MPs have accused government officials of “acting as PRs for the nuclear industry” after e-mails were disclosed showing contacts between civil servants and energy companies following the Fukushima disaster in Japan.

The messages, revealed by a request under the Freedom of Information Act, showed officials wanted to prevent campaigners from using the events in Japan to argue the case against a new generation of nuclear power stations.

One civil servant from the Department for Business Innovation and Skills expressed concern that “anti-nuclear chaps and chapesses do not gain ground” over Fukushima.

Meanwhile, the Department of Energy and Climate Change asked EDF Energy, the French company that operates 15 of the UK’s 19 civilian reactors, to welcome the government’s decision to review the safety of British nuclear plants.

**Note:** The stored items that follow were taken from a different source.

(* ===== verification/Tls.v ===== *)
(** * Thread-local storage of programs (lib/libc/sys/tls.c)

    Every thread has an area of 1024 buckets that the kernel hands out (the system
    call is [thread_getTLSArea] of the kernel); a key is the number of an occupied
    bucket, and bucket 0 holds [errno].  The area is related to the finite map of
    the keys in use. *)

From S2P Require Import Prelude.

Definition kTLSAreaSize : Z := 2.
Definition kTLSInvalidKey : Z := UINT32_MAX.

Record tls_bucket_s := Bucket { occupied : bool; bucket_value : Z }.

Definition kTLSBucketCount : Z := kTLSAreaSize * 4096 / 8.

(** The area, unless the system call gave a null pointer. *)
Abbreviation area := (list tls_bucket_s).

(** [bucket += key]: outside the area there is other memory, or none. *)
Definition bucket_at (buckets : area) (key : Z) : outcome tls_bucket_s := of_option (buckets !! Z.to_nat key).
Definition put_bucket (buckets : area) (key : Z) (b : tls_bucket_s) : area := <[Z.to_nat key := b]> buckets.

Definition tls_set (a : option area) (key value : Z) : outcome (bool * option area) :=
  if (key =? kTLSInvalidKey) || (key =? 0) then Ok (false, a) else
  match a with
  | None => Ok (false, a)
  | Some buckets =>
      let* bucket := bucket_at buckets key in
      if occupied bucket then Ok (true, Some (put_bucket buckets key (Bucket true value))) else Ok (false, a)
  end.

Definition tls_get (a : option area) (key : Z) : outcome Z :=
  if (key =? kTLSInvalidKey) || (key =? 0) then Ok NULL else
  match a with
  | None => Ok NULL
  | Some buckets => let* bucket := bucket_at buckets key in Ok (if occupied bucket then bucket_value bucket else NULL)
  end.

(** The area is used without a test. *)
Definition __tls_errno (a : option area) : outcome Z :=
  let* buckets := of_option a in let* b := bucket_at buckets 0 in Ok (bucket_value b).
Definition __tls_setErrno (a : option area) (value : Z) : outcome (option area) :=
  let* buckets := of_option a in
  let* b := bucket_at buckets 0 in
  Ok (Some (put_bucket buckets 0 (Bucket (occupied b) (u32 value)))).

(** The loop from [i] on, for [n] buckets. *)
Fixpoint allocate_loop (n : nat) (buckets : area) (i : Z) : outcome (Z * area) :=
  match n with
  | O => Ok (u32 (-1), buckets)
  | S n =>
      let* b := bucket_at buckets i in
      if negb (occupied b) then Ok (i, put_bucket buckets i (Bucket true (bucket_value b)))
      else allocate_loop n buckets (u32 (i + 1))
  end.

Definition tls_allocateKey (a : option area) : outcome (Z * option area) :=
  match a with
  | None => Ok (u32 (-1), a)
  | Some buckets => let* (key, buckets) := allocate_loop (Z.to_nat (kTLSBucketCount - 1)) buckets 1 in Ok (key, Some buckets)
  end.

Definition tls_freeKey (a : option area) (key : Z) : outcome (option area) :=
  if (key =? kTLSInvalidKey) || (key =? 0) then Ok a else
  match a with
  | None => Ok a
  | Some buckets => let* b := bucket_at buckets key in Ok (Some (put_bucket buckets key (Bucket false (bucket_value b))))
  end.

(** ** The map of the keys in use *)

Definition is_key (k : Z) : Prop := 0 < k < kTLSBucketCount.

(** Comparisons of keys. *)
Ltac key_range := unfold is_key, kTLSInvalidKey, UINT32_MAX in *; change kTLSBucketCount with 1024 in *; lia.

Record keys (buckets : area) (mp : gmap Z Z) : Prop := {
  ky_length : length buckets = Z.to_nat kTLSBucketCount;
  ky_map k : is_key k -> mp !! k = match buckets !! Z.to_nat k with Some (Bucket true v) => Some v | _ => None end;
  ky_dom k : is_Some (mp !! k) -> is_key k
}.

Inductive tls_op := SetKey (key value : Z) | GetKey (key : Z) | AllocateKey | FreeKey (key : Z).

Definition run_op (a : option area) (op : tls_op) : outcome (Z * option area) :=
  match op with
  | SetKey key value => let* (b, a) := tls_set a key value in Ok (Z.b2z b, a)
  | GetKey key => let* v := tls_get a key in Ok (v, a)
  | AllocateKey => tls_allocateKey a
  | FreeKey key => let* a := tls_freeKey a key in Ok (0, a)
  end.

(** The keys an operation may be called with. *)
Definition op_key (op : tls_op) : Prop :=
  match op with SetKey key _ | GetKey key | FreeKey key => is_key key \/ key = 0 \/ key = kTLSInvalidKey | AllocateKey => True end.

(** What it does to the map, and its result.  A new key is the least that is free;
    it starts with the value the bucket was left with. *)
Inductive op_spec (mp : gmap Z Z) : tls_op -> Z -> gmap Z Z -> Prop :=
| spec_set key v old : mp !! key = Some old -> op_spec mp (SetKey key v) 1 (<[key := v]> mp)
| spec_set_none key v : mp !! key = None -> op_spec mp (SetKey key v) 0 mp
| spec_get key : op_spec mp (GetKey key) (default NULL (mp !! key)) mp
| spec_allocate key v : is_key key -> mp !! key = None -> (forall k, 0 < k < key -> is_Some (mp !! k)) -> op_spec mp AllocateKey key (<[key := v]> mp)
| spec_full : (forall k, is_key k -> is_Some (mp !! k)) -> op_spec mp AllocateKey kTLSInvalidKey mp
| spec_free key : op_spec mp (FreeKey key) 0 (delete key mp).

Section Keys.
Context (buckets : area) (mp : gmap Z Z) (Hk : keys buckets mp).

Lemma bucket_there k : is_key k -> exists b, bucket_at buckets k = Ok b /\ buckets !! Z.to_nat k = Some b /\ mp !! k = if occupied b then Some (bucket_value b) else None.
Proof.
  intros Hk1. unfold bucket_at. rewrite (ky_map _ _ Hk k Hk1). destruct (lookup_lt_is_Some_2 buckets (Z.to_nat k)) as [b E].
  - rewrite (ky_length _ _ Hk). unfold is_key in Hk1. lia.
  - rewrite E. exists b. split_and!; try done. by destruct b as [[] v].
Qed.

Lemma no_key k : ~ is_key k -> mp !! k = None.
Proof. intros Hn. apply eq_None_not_Some. intros Hs. by apply Hn, (ky_dom _ _ Hk). Qed.

Lemma keys_put k b : is_key k -> keys (put_bucket buckets k b) (if occupied b then <[k := bucket_value b]> mp else delete k mp).
Proof.
  intros Hk1. destruct Hk as [Hl Hm Hd]. unfold put_bucket. constructor.
  - by rewrite length_insert.
  - intros j Hj. destruct (decide (j = k)) as [->|Hne].
    + rewrite list_lookup_insert_eq by (unfold is_key in Hj; lia). destruct b as [[] v]; cbn; [apply lookup_insert_eq|apply lookup_delete_eq].
    + rewrite list_lookup_insert_ne by (unfold is_key in *; lia). rewrite <- Hm by done. destruct (occupied b); [by rewrite lookup_insert_ne by done|by rewrite lookup_delete_ne by done].
  - intros j. destruct (decide (j = k)) as [->|Hne]; [done|]. destruct (occupied b); [rewrite lookup_insert_ne by done|rewrite lookup_delete_ne by done]; apply Hd.
Qed.

Lemma allocate_loop_spec n : forall i, 0 < i -> i + Z.of_nat n = kTLSBucketCount -> (forall k, 0 < k < i -> is_Some (mp !! k)) ->
  (exists key v, allocate_loop n buckets i = Ok (key, put_bucket buckets key (Bucket true v)) /\ is_key key /\ mp !! key = None /\ forall k, 0 < k < key -> is_Some (mp !! k)) \/
  (allocate_loop n buckets i = Ok (kTLSInvalidKey, buckets) /\ forall k, is_key k -> is_Some (mp !! k)).
Proof.
  induction n as [|n IH]; intros i Hi Hn Hall; cbn [allocate_loop].
  { right. split; [done|]. intros k Hk1. apply Hall. unfold is_key in Hk1. lia. }
  assert (Hki : is_key i) by (unfold is_key; lia). destruct (bucket_there i Hki) as (b & -> & _ & Hb). cbn [obind]. destruct (occupied b) eqn:Ho; cbn [negb].
  - change kTLSBucketCount with 1024 in *. rewrite u32_small by lia. apply IH; [lia|lia|].
    intros k Hk1. destruct (decide (k = i)) as [->|]; [by rewrite Hb|apply Hall; lia].
  - left. exists i, (bucket_value b). by split_and!.
Qed.
End Keys.

(** Thread-local storage is a map from keys to values: setting, reading,
    allocating and giving back keys does to the map what the names say, and never
    leaves the area, as long as the keys are in its range. *)
Theorem tls_refines_map buckets mp op : keys buckets mp -> op_key op ->
  exists r buckets' mp', run_op (Some buckets) op = Ok (r, Some buckets') /\ keys buckets' mp' /\ op_spec mp op r mp'.
Proof.
  intros Hk Hop. destruct op as [key v|key| |key]; cbn [run_op op_key] in *.
  - unfold tls_set. destruct Hop as [Hkey|Hkey].
    + rewrite (proj2 (orb_false_iff _ _)) by key_range.
      destruct (bucket_there _ _ Hk key Hkey) as (b & -> & _ & Hb). cbn [obind]. destruct (occupied b) eqn:Ho; cbn [obind Z.b2z].
      * eexists _, _, _. split; [done|]. split; [exact (keys_put _ _ Hk key (Bucket true v) Hkey)|]. by econstructor.
      * eexists _, _, _. split; [done|]. split; [done|]. by constructor.
    + rewrite (proj2 (orb_true_iff _ _)) by lia. eexists _, _, _. split; [done|]. split; [done|]. constructor. apply (no_key _ _ Hk). key_range.
  - unfold tls_get. destruct Hop as [Hkey|Hkey].
    + rewrite (proj2 (orb_false_iff _ _)) by key_range.
      destruct (bucket_there _ _ Hk key Hkey) as (b & -> & _ & Hb). cbn [obind]. eexists _, _, _. split; [done|]. split; [exact Hk|].
      replace (if occupied b then bucket_value b else NULL) with (default NULL (mp !! key)) by (rewrite Hb; by destruct (occupied b)). constructor.
    + rewrite (proj2 (orb_true_iff _ _)) by lia. eexists _, _, _. split; [done|]. split; [exact Hk|].
      replace NULL with (default NULL (mp !! key)); [constructor|]. rewrite (no_key _ _ Hk); [done|]. key_range.
  - unfold tls_allocateKey. destruct (allocate_loop_spec _ _ Hk (Z.to_nat (kTLSBucketCount - 1)) 1) as [(key & v & -> & Hkey & Hnone & Hleast)|[-> Hall]]; [lia|done|lia|..]; cbn [obind].
    + eexists _, _, _. split; [done|]. split; [exact (keys_put _ _ Hk key (Bucket true v) Hkey)|]. by constructor.
    + eexists _, _, _. split; [done|]. split; [exact Hk|]. by constructor.
  - unfold tls_freeKey. destruct Hop as [Hkey|Hkey].
    + rewrite (proj2 (orb_false_iff _ _)) by key_range.
      destruct (bucket_there _ _ Hk key Hkey) as (b & -> & _ & Hb). cbn [obind]. eexists _, _, _. split; [done|]. split; [exact (keys_put _ _ Hk key (Bucket false (bucket_value b)) Hkey)|]. constructor.
    + rewrite (proj2 (orb_true_iff _ _)) by lia. eexists _, _, (delete key mp). split; [done|]. split; [|constructor].
      rewrite delete_id; [done|]. apply (no_key _ _ Hk). key_range.
Qed.

Definition fresh_area : area := replicate (Z.to_nat kTLSBucketCount) (Bucket false 0).

Lemma fresh_keys : keys fresh_area ∅.
Proof.
  constructor; [apply length_replicate| |].
  - intros k Hk. unfold fresh_area. rewrite lookup_empty, lookup_replicate_2; [done|]. unfold is_key in Hk. lia.
  - intros k [v Hv]. by rewrite lookup_empty in Hv.
Qed.

Lemma tls_refines_map_witness : exists r a mp', run_op (Some fresh_area) AllocateKey = Ok (r, Some a) /\ keys a mp' /\ op_spec ∅ AllocateKey r mp'.
Proof. exact (tls_refines_map fresh_area ∅ AllocateKey fresh_keys I). Defined.

(** A key that was given back and allocated again still has its old value, a key
    beyond the area is not refused, and [errno] is looked for in an area that is
    not there. *)
Lemma key_keeps_value : (let* (k, a) := tls_allocateKey (Some fresh_area) in let* (_, a) := tls_set a k 7 in let* a := tls_freeKey a k in
  let* (k', a) := tls_allocateKey a in let* v := tls_get a k' in Ok (k, k', v)) = Ok (1, 1, 7).
Proof. vm_compute. reflexivity. Qed.

Lemma key_not_checked buckets v key : length buckets = Z.to_nat kTLSBucketCount -> kTLSBucketCount <= key < kTLSInvalidKey -> tls_set (Some buckets) key v = Fault.
Proof.
  intros Hl Hk. unfold tls_set. rewrite (proj2 (orb_false_iff _ _)) by key_range.
  unfold bucket_at. rewrite lookup_ge_None_2; [done|]. lia.
Qed.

MPs said this exposed an unhealthy level of contact between the parties.

Martin Horwood, a Liberal Democrat MP, said: “We knew the pro-nuclear lobby was deeply entrenched in the old Department for Trade and Industry. It sounds as though some of those attitudes and behaviours have been allowed to carry on into the new Department for Energy and Climate Change.”

He urged Chris Huhne, energy secretary, to “come down on this type of behaviour like a ton of bricks”, adding: “You can’t have the government acting as PRs for the nuclear industry.”

Alan Whitehead, a prominent anti-nuclear campaigner from the Labour benches, said: “It cannot improve public confidence in the safety of nuclear if they learn that government departments and the nuclear industry were working to get their answers sorted out before any facts were on the table.”

But the DECC said: “We thought it was appropriate to liaise and share information with key stakeholders, given the events in Japan.”

Ministers had also held talks with environmental campaign groups, including Greenpeace. “It wasn’t just a case of government talking to the industry”, added the department. There had been “no joint PR strategy between government and industry post Fukushima”.